> **GIVEN DATA**
= = = =
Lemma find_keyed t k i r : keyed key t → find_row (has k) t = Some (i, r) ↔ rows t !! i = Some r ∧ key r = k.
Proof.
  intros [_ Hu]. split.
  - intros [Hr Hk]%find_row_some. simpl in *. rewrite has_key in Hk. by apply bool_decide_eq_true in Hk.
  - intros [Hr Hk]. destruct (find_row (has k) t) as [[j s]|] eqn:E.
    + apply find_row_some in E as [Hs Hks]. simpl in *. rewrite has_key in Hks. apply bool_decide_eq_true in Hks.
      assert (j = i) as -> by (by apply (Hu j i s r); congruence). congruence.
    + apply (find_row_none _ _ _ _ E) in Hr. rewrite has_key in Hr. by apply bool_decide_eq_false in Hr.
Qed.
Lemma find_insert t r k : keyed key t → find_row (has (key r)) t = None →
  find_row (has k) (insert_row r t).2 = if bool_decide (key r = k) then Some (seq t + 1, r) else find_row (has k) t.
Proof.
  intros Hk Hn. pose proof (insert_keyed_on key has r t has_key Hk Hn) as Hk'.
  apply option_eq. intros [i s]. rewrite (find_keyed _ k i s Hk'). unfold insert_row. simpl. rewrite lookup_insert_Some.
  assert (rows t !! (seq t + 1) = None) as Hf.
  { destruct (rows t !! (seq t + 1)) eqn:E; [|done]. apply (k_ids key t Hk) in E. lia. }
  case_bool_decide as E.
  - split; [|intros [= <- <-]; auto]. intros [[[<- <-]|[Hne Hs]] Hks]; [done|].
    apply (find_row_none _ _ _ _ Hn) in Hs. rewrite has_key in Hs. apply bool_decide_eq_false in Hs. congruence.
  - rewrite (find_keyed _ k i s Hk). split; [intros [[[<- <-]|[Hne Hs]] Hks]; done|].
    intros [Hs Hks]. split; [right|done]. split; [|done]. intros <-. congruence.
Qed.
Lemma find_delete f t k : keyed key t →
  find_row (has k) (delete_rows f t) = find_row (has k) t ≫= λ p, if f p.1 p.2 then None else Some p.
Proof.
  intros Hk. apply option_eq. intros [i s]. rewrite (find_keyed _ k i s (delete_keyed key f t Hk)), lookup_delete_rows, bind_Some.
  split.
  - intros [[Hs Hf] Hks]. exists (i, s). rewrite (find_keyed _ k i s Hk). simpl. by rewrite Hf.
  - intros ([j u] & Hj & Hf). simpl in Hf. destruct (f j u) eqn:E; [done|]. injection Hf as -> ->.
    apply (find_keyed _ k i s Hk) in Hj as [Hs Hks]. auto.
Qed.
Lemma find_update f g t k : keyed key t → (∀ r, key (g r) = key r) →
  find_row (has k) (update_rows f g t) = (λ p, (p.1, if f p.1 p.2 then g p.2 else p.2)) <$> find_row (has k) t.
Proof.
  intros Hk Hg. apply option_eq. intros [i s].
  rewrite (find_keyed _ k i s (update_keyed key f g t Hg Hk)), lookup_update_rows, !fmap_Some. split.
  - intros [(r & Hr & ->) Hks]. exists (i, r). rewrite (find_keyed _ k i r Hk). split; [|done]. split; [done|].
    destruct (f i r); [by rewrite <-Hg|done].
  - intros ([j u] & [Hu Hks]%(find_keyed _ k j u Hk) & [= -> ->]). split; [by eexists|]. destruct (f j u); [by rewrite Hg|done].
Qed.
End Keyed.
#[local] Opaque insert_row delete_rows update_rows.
= = = =
> **THE TASK**
The lines from the one holding "find_row (has k) (delete_rows" to the last line of the entries, both included: retype them exactly and give nothing else.

> **SOLUTION TO THE EXERCISE**
  find_row (has k) (delete_rows f t) = find_row (has k) t ≫= λ p, if f p.1 p.2 then None else Some p.
Proof.
  intros Hk. apply option_eq. intros [i s]. rewrite (find_keyed _ k i s (delete_keyed key f t Hk)), lookup_delete_rows, bind_Some.
  split.
  - intros [[Hs Hf] Hks]. exists (i, s). rewrite (find_keyed _ k i s Hk). simpl. by rewrite Hf.
  - intros ([j u] & Hj & Hf). simpl in Hf. destruct (f j u) eqn:E; [done|]. injection Hf as -> ->.
    apply (find_keyed _ k i s Hk) in Hj as [Hs Hks]. auto.
Qed.
Lemma find_update f g t k : keyed key t → (∀ r, key (g r) = key r) →
  find_row (has k) (update_rows f g t) = (λ p, (p.1, if f p.1 p.2 then g p.2 else p.2)) <$> find_row (has k) t.
Proof.
  intros Hk Hg. apply option_eq. intros [i s].
  rewrite (find_keyed _ k i s (update_keyed key f g t Hg Hk)), lookup_update_rows, !fmap_Some. split.
  - intros [(r & Hr & ->) Hks]. exists (i, r). rewrite (find_keyed _ k i r Hk). split; [|done]. split; [done|].
    destruct (f i r); [by rewrite <-Hg|done].
  - intros ([j u] & [Hu Hks]%(find_keyed _ k j u Hk) & [= -> ->]). split; [by eexists|]. destruct (f j u); [by rewrite Hg|done].
Qed.
End Keyed.
#[local] Opaque insert_row delete_rows update_rows.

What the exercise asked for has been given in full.